▸ **Stored data entries**:
((

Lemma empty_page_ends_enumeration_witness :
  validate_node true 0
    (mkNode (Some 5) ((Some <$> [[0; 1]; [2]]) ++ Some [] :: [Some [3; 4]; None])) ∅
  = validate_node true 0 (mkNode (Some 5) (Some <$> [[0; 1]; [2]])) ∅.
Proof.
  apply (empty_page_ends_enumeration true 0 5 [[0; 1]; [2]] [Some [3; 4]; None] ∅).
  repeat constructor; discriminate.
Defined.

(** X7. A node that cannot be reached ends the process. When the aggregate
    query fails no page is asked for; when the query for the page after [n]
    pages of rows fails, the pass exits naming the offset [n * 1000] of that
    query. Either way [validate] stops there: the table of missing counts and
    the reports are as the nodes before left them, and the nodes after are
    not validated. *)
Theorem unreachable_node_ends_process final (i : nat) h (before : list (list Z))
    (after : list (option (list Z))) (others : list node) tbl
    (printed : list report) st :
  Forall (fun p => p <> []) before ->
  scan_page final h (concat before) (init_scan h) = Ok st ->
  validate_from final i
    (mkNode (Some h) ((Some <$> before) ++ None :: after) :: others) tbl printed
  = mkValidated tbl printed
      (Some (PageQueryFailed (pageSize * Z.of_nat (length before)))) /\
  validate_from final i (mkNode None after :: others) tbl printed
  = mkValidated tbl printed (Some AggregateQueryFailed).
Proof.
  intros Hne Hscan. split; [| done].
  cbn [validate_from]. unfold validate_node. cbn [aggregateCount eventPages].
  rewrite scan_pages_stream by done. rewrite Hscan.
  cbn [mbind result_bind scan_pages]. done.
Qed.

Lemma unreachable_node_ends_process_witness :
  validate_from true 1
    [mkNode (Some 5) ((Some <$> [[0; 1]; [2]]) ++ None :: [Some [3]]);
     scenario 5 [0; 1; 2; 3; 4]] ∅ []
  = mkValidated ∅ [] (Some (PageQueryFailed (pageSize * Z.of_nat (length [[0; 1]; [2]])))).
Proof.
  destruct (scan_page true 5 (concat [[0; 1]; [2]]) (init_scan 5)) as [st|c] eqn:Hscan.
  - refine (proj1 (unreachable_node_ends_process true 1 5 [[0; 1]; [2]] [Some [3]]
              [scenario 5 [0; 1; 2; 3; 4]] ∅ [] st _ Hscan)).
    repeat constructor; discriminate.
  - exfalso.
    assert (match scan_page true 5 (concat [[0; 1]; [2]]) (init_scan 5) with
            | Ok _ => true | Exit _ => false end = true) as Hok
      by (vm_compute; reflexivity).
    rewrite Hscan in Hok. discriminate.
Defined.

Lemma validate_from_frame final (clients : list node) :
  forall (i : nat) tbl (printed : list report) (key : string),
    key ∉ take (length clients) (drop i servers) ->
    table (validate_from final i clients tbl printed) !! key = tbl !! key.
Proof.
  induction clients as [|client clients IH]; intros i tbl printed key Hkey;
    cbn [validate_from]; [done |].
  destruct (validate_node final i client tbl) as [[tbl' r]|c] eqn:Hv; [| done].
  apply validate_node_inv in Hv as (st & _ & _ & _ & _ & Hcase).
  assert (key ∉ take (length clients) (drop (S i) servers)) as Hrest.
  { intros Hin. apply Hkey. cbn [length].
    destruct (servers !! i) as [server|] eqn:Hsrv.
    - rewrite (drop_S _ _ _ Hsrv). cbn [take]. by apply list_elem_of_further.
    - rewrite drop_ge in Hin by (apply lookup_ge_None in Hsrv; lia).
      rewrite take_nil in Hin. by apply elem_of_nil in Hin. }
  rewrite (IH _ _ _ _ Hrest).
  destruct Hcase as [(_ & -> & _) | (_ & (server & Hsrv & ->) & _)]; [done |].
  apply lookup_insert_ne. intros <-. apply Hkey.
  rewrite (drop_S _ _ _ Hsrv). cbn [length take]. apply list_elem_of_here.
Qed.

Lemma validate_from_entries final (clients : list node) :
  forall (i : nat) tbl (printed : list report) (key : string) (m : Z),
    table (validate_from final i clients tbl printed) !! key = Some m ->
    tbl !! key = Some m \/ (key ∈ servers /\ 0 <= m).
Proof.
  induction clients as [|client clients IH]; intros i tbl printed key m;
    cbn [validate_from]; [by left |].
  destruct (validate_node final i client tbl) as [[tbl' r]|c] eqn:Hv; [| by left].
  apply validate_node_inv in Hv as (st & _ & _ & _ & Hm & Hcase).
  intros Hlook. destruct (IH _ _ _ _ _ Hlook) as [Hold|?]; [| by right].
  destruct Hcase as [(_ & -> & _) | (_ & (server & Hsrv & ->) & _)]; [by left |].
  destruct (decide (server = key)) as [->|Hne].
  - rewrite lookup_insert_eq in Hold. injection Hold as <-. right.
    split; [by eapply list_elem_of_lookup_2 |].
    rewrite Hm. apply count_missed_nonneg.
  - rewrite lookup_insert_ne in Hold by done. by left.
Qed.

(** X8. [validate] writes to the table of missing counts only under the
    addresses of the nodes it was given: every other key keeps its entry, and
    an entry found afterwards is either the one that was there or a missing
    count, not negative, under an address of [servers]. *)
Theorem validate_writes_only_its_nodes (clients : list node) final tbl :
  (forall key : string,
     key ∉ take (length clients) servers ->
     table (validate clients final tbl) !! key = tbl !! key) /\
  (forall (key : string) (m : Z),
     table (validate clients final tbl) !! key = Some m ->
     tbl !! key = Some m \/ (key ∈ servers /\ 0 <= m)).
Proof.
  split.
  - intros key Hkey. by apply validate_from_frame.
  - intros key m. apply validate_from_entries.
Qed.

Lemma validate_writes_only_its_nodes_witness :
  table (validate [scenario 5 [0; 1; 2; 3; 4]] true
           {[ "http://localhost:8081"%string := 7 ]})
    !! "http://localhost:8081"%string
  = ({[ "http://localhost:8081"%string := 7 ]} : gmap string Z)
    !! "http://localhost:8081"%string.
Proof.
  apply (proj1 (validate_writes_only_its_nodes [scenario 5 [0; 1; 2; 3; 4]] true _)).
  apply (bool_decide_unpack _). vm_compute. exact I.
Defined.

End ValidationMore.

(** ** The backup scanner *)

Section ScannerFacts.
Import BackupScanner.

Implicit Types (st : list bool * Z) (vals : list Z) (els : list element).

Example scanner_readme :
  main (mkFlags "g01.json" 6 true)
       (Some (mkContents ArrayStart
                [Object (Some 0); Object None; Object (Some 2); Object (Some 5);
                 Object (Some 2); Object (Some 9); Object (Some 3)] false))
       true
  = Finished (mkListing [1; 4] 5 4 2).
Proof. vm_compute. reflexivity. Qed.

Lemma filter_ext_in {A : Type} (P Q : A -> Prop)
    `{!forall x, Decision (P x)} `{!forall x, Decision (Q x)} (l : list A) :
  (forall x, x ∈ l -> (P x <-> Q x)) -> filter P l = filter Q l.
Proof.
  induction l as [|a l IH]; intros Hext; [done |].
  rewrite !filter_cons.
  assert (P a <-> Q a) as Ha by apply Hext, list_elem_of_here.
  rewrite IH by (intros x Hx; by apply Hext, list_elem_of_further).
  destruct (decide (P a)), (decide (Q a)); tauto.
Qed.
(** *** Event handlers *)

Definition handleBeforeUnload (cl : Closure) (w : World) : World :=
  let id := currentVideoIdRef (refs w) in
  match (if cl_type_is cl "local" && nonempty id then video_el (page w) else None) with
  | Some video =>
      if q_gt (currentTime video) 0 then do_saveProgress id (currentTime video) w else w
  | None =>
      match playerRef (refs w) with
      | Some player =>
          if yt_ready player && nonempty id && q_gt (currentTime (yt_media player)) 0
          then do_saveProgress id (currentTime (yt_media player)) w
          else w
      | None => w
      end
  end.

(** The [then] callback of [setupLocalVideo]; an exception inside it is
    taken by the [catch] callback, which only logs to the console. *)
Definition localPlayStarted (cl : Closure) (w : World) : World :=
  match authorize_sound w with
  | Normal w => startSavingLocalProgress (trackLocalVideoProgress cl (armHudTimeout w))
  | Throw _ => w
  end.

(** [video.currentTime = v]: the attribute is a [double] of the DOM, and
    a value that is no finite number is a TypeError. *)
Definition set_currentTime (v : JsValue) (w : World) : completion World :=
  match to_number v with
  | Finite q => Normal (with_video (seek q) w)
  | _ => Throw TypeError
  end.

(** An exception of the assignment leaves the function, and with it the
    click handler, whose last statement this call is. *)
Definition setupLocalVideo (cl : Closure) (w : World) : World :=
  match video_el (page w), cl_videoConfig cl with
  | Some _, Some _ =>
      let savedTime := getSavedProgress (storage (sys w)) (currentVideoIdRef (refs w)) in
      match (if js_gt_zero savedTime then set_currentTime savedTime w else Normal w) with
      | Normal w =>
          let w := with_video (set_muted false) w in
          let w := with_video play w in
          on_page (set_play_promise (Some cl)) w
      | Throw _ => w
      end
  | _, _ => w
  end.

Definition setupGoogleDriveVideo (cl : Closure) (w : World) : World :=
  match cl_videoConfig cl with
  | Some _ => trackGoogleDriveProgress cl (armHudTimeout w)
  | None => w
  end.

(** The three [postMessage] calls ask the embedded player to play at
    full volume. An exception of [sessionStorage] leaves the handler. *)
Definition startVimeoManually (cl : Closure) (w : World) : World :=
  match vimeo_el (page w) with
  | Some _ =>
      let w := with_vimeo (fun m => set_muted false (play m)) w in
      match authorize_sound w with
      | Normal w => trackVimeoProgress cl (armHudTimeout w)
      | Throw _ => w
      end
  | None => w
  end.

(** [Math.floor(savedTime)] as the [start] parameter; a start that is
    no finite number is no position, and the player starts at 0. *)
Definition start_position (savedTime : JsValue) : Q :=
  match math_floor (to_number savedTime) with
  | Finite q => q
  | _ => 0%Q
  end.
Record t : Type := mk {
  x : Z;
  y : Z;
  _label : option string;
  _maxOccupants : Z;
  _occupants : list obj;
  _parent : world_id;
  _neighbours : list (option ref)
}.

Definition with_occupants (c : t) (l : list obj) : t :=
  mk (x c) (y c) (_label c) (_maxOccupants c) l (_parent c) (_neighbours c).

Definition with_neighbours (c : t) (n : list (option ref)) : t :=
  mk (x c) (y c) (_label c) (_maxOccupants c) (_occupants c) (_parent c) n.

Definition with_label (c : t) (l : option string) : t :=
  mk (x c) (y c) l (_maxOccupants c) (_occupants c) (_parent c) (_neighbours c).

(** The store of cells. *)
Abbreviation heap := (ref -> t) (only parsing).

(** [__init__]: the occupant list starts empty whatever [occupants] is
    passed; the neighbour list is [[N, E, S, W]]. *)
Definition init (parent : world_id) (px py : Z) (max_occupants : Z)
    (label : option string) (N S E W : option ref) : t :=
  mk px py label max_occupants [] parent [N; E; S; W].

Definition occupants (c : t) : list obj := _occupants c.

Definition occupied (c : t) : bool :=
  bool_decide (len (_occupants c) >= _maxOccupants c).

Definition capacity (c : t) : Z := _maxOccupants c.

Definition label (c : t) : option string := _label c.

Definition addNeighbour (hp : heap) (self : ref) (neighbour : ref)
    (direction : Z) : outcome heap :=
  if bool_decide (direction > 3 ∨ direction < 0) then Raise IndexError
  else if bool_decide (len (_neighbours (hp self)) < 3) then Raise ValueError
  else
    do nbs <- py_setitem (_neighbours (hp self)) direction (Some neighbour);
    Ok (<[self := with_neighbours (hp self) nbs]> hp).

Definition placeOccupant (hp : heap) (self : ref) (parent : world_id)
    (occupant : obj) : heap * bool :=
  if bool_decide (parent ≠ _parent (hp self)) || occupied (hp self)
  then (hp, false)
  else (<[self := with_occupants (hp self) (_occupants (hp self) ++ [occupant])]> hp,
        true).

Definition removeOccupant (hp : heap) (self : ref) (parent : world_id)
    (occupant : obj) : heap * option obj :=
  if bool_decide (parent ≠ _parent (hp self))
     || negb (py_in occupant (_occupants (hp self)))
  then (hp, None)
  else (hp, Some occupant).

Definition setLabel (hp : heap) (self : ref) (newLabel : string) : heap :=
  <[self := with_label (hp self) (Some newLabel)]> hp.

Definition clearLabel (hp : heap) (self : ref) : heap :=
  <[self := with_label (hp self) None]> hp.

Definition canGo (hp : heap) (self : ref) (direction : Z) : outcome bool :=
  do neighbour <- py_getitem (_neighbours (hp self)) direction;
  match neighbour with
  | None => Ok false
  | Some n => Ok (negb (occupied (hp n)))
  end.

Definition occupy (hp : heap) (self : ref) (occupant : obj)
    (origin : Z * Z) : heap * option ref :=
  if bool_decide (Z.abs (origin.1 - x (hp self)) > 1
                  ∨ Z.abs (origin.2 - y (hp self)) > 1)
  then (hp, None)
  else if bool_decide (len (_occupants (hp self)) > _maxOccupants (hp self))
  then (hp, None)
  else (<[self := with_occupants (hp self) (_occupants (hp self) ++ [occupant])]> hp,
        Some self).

))

▸ **THE TASK**:
The lines to copy are those above that contain the string "leaves".

▸ **ANSWER TO THIS TASK**:
(** An exception of the assignment leaves the function, and with it the
    full volume. An exception of [sessionStorage] leaves the handler. *)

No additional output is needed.